**Task prompt:** Could you print exactly the lines of the listing below, starting at the line that has "pv_vardiff_enabled : bool;" and ending at the line that has "match forwarded with", and only those lines?

**Dataset:**
Record PoolStatusView := {
  pv_protocol : string;
  pv_mode : string;
  pv_status_label : string;
  pv_pool_name : string;
  pv_network_id : string;
  pv_pool_address : string;
  pv_upstream_status : string;
  pv_upstream_error : option string;
  pv_pool_fee_basis_points : Z;
  pv_payout_scheme : string;
  pv_minimum_payout_atomic : Z;
  pv_block_maturity_confirmations : Z;
  pv_vardiff_enabled : bool;
  pv_target_share_seconds : Z;
  pv_accepted_shares : Z;
  pv_connected_workers : Z;
  pv_hashrate : Z;
  pv_blocks_found : Z;
  pv_matured_blocks : Z;
  pv_rejected_requests : Z;
  pv_rate_limited_requests : Z;
  pv_active_bans : Z;
  pv_workers : list WorkerView;
  pv_recent_blocks : list PoolBlock;
}.

Record MinerView := mkMinerView {
  mv_address : string;
  mv_balance : AccountBalance;
  mv_workers : list WorkerView;
  mv_payouts : list PayoutBatch;
}.

Record PoolAccountView := mkAccountView {
  av_address : string;
  av_immature : Z;
  av_mature : Z;
  av_pending : Z;
  av_paid : Z;
}.

Record PoolHistoryView := {
  hv_protocol : string;
  hv_pool_name : string;
  hv_network_id : string;
  hv_pool_address : string;
  hv_status_label : string;
  hv_accepted_shares_counter : Z;
  hv_connected_workers : Z;
  hv_hashrate : Z;
  hv_blocks_found : Z;
  hv_matured_blocks : Z;
  hv_workers : list WorkerView;
  hv_blocks : list PoolBlock;
  hv_shares : list ShareRecord;
  hv_payouts : list PayoutBatch;
  hv_accounts : list PoolAccountView;
}.

(** [struct UpstreamHealth] *)
Record UpstreamHealth := mkHealth { uh_checked : bool; uh_last_error : option string }.

(** The state the handlers share: [PoolState] with the upstream's health. *)
Record PoolServer := mkServer { sv_state : PoolState; sv_health : UpstreamHealth }.

(** [PoolState::new], from the stored data. *)
Definition PoolServer_new (store : PoolStore) : PoolServer :=
  mkServer (mkPoolState store ∅ None (mkAdmission ∅ ∅ 0 0)) (mkHealth false None).

Definition POOL_PROTOCOL_VERSION : string := "vireon-pool-v1".

(** ** The client's address *)

(** [client_ip]: the peer's address, or the first of [x-forwarded-for] when the
    peer is a proxy on this machine. *)
Definition client_ip (forwarded_for : option string) (peer : option IpAddr) : option IpAddr :=
  peer_ip ← peer;
  let forwarded :=
    if is_loopback peer_ip then
      value ← forwarded_for;
      first ← head (split_on ","%byte (str_bytes value));
      IpAddr_parse (str_trim (str_of_bytes first))
    else None in
  match forwarded with Some ip => Some ip | None => Some peer_ip end.

(** ** The administrator's token *)

(** [require_admin]: [token_file] is the text of the file, when it is read;
    [authorization] the header, when it is text. *)
Definition require_admin (token_file authorization : option string) : result PoolError () :=
  expected ← ok_or Unauthorized token_file;
  actual ← ok_or Unauthorized (authorization ≫= λ v,
    if is_prefix (str_bytes "Bearer ") (str_bytes v) then Some (drop 7 (str_bytes v)) else None);
  if bool_decide (actual = str_bytes (str_trim expected)) then Ok () else Err Unauthorized.

(** ** The status page *)

Definition worker_key (sh : ShareRecord) : string * string := (sh_miner_address sh, sh_worker_name sh).
Definition worker_cmp (a b : (string * string) * list ShareRecord) : comparison :=
  then_with (str_cmp a.1.1 b.1.1) (str_cmp a.1.2 b.1.2).

(** [Iterator::max] and [min] of integers. *)
Definition max_of (l : list Z) : option Z := match l with [] => None | x :: l => Some (foldl Z.max x l) end.
Definition min_of (l : list Z) : option Z := match l with [] => None | x :: l => Some (foldl Z.min x l) end.

(** The shares since [cutoff], by worker. *)
Definition shares_by_worker (cutoff : Z) (shares : list ShareRecord) : gmap (string * string) (list ShareRecord) :=
  foldl (λ m sh, <[worker_key sh := default [] (m !! worker_key sh) ++ [sh]]> m) ∅
    (filter (λ sh, cutoff <= sh_accepted_at sh) shares).

(** The workers that asked for work since [cutoff]. *)
Definition recent_polls (cutoff : Z) (workers : gmap string (gmap string Z)) : list ((string * string) * Z) :=
  filter (λ e, cutoff <= e.2)
    (map_to_list workers ≫= λ a, (λ w, ((a.1, w.1), w.2)) <$> map_to_list a.2).

(** [worker_map]: the shares of every worker listed. *)
Definition listed_workers (shares : gmap (string * string) (list ShareRecord)) (polls : list ((string * string) * Z)) :
    gmap (string * string) (list ShareRecord) :=
  foldl (λ m e, <[e.1 := default [] (m !! e.1)]> m) shares polls.

(** The work of the shares: [1 << bits] each. *)
Definition live_work (shares : list ShareRecord) : Z :=
  foldl (λ sum sh, saturating_add 128 sum (default (umax 128) (checked_shl 128 1 (sh_share_bits sh)))) 0 shares.

Section views.
Context (config : PoolSettings).

(** The closure that makes a worker's row. *)
Definition worker_view (now live_window live_cutoff : Z) (last_poll : gmap (string * string) Z)
    (e : (string * string) * list ShareRecord) : WorkerView :=
  let '(key, shares) := e in
  let newest := default 0 (max_of (sh_accepted_at <$> shares)) in
  let last_activity := Z.max newest (default 0 (last_poll !! key)) in
  let live_shares := filter (λ sh, live_cutoff <= sh_accepted_at sh) shares in
  let window_seconds :=
    if bool_decide (live_shares = []) then live_window
    else
      let first_live := default now (min_of (sh_accepted_at <$> live_shares)) in
      let elapsed := Z.max (saturating_sub now first_live) 1 in
      Z.max (Z.min elapsed live_window) 1 in
  let hashrate := if bool_decide (live_shares = []) then 0 else Z.min (live_work live_shares / window_seconds) (umax 64) in
  let assigned := default 0 (sh_share_bits <$>
    match last live_shares with Some sh => Some sh | None => last shares end) in
  mkWorkerView key.1 key.2 (Z.of_nat (length shares))
    (Z.of_nat (length (filter (λ sh, sh_block_candidate sh = true) shares))) hashrate assigned last_activity
    (saturating_sub now last_activity <=? pf_worker_timeout_seconds config).

(** The rows, by address and name. *)
Definition worker_rows (now : Z) (shares : list ShareRecord) (workers : gmap string (gmap string Z)) : list WorkerView :=
  let live_window := Z.max (pf_hashrate_window_seconds config) 1 in
  let live_cutoff := saturating_sub now live_window in
  let presence_cutoff := saturating_sub now (Z.max (pf_worker_timeout_seconds config) live_window) in
  let polls := recent_polls presence_cutoff workers in
  worker_view now live_window live_cutoff (list_to_map polls) <$>
    sort_by worker_cmp (map_to_list (listed_workers (shares_by_worker presence_cutoff shares) polls)).

Definition upstream_status (h : UpstreamHealth) : string :=
  if negb (uh_checked h) then "unknown" else match uh_last_error h with Some _ => "degraded" | None => "healthy" end.

(** [status_view] *)
Definition status_view (now : Z) (s : PoolServer) : PoolStatusView :=
  let data := st_data (ps_store (sv_state s)) in
  let admission := ps_admission (sv_state s) in
  let workers := worker_rows now (pd_shares data) (am_workers admission) in
  let online := filter (λ w, wv_online w = true) workers in
  {| pv_protocol := POOL_PROTOCOL_VERSION;
     pv_mode := "Mainnet Candidate pooled mining prototype";
     pv_status_label := pf_status_label config;
     pv_pool_name := pf_pool_name config;
     pv_network_id := pf_network_id config;
     pv_pool_address := pf_pool_address config;
     pv_upstream_status := upstream_status (sv_health s);
     pv_upstream_error := uh_last_error (sv_health s);
     pv_pool_fee_basis_points := pf_pool_fee_basis_points config;
     pv_payout_scheme := "PPLNS";
     pv_minimum_payout_atomic := pf_minimum_payout_atomic config;
     pv_block_maturity_confirmations := pf_block_maturity_confirmations config;
     pv_vardiff_enabled := pf_vardiff_enabled config;
     pv_target_share_seconds := pf_target_share_seconds config;
     pv_accepted_shares := pd_next_share_id data;
     pv_connected_workers := Z.of_nat (length online);
     pv_hashrate := foldl (wrapping_add 64) 0 (wv_hashrate <$> online);
     pv_blocks_found := Z.of_nat (length (pd_blocks data));
     pv_matured_blocks := Z.of_nat (length (filter (λ b, pb_status b = Mature) (pd_blocks data)));
     pv_rejected_requests := am_rejected_requests admission;
     pv_rate_limited_requests := am_rate_limited_requests admission;
     pv_active_bans := Z.of_nat (length (filter (λ e, now < cl_banned_until e.2) (map_to_list (am_clients admission))));
     pv_workers := workers;
     pv_recent_blocks := take 20 (reverse (pd_blocks data)) |}.

(** ** The other pages *)

Definition account_view (e : string * AccountBalance) : PoolAccountView :=
  mkAccountView e.1 (ab_immature e.2) (ab_mature e.2) (ab_pending e.2) (ab_paid e.2).
Definition account_cmp (a b : PoolAccountView) : comparison :=
  then_with (av_mature b ?= av_mature a) (then_with (av_immature b ?= av_immature a) (str_cmp (av_address a) (av_address b))).

Definition history_view (now : Z) (s : PoolServer) : PoolHistoryView :=
  let status := status_view now s in
  let data := st_data (ps_store (sv_state s)) in
  {| hv_protocol := POOL_PROTOCOL_VERSION;
     hv_pool_name := pv_pool_name status;
     hv_network_id := pv_network_id status;
     hv_pool_address := pv_pool_address status;
     hv_status_label := pv_status_label status;
     hv_accepted_shares_counter := pv_accepted_shares status;
     hv_connected_workers := pv_connected_workers status;
     hv_hashrate := pv_hashrate status;
     hv_blocks_found := pv_blocks_found status;
     hv_matured_blocks := pv_matured_blocks status;
     hv_workers := pv_workers status;
     hv_blocks := take 200 (reverse (pd_blocks data));
     hv_shares := take 500 (reverse (pd_shares data));
     hv_payouts := take 200 (reverse (pd_payouts data));
     hv_accounts := take 200 (sort_by account_cmp (account_view <$> btree_entries (pd_accounts data))) |}.

End views.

**Response:**
  pv_vardiff_enabled : bool;
  pv_target_share_seconds : Z;
  pv_accepted_shares : Z;
  pv_connected_workers : Z;
  pv_hashrate : Z;
  pv_blocks_found : Z;
  pv_matured_blocks : Z;
  pv_rejected_requests : Z;
  pv_rate_limited_requests : Z;
  pv_active_bans : Z;
  pv_workers : list WorkerView;
  pv_recent_blocks : list PoolBlock;
}.

Record MinerView := mkMinerView {
  mv_address : string;
  mv_balance : AccountBalance;
  mv_workers : list WorkerView;
  mv_payouts : list PayoutBatch;
}.

Record PoolAccountView := mkAccountView {
  av_address : string;
  av_immature : Z;
  av_mature : Z;
  av_pending : Z;
  av_paid : Z;
}.

Record PoolHistoryView := {
  hv_protocol : string;
  hv_pool_name : string;
  hv_network_id : string;
  hv_pool_address : string;
  hv_status_label : string;
  hv_accepted_shares_counter : Z;
  hv_connected_workers : Z;
  hv_hashrate : Z;
  hv_blocks_found : Z;
  hv_matured_blocks : Z;
  hv_workers : list WorkerView;
  hv_blocks : list PoolBlock;
  hv_shares : list ShareRecord;
  hv_payouts : list PayoutBatch;
  hv_accounts : list PoolAccountView;
}.

(** [struct UpstreamHealth] *)
Record UpstreamHealth := mkHealth { uh_checked : bool; uh_last_error : option string }.

(** The state the handlers share: [PoolState] with the upstream's health. *)
Record PoolServer := mkServer { sv_state : PoolState; sv_health : UpstreamHealth }.

(** [PoolState::new], from the stored data. *)
Definition PoolServer_new (store : PoolStore) : PoolServer :=
  mkServer (mkPoolState store ∅ None (mkAdmission ∅ ∅ 0 0)) (mkHealth false None).

Definition POOL_PROTOCOL_VERSION : string := "vireon-pool-v1".

(** ** The client's address *)

(** [client_ip]: the peer's address, or the first of [x-forwarded-for] when the
    peer is a proxy on this machine. *)
Definition client_ip (forwarded_for : option string) (peer : option IpAddr) : option IpAddr :=
  peer_ip ← peer;
  let forwarded :=
    if is_loopback peer_ip then
      value ← forwarded_for;
      first ← head (split_on ","%byte (str_bytes value));
      IpAddr_parse (str_trim (str_of_bytes first))
    else None in
  match forwarded with Some ip => Some ip | None => Some peer_ip end.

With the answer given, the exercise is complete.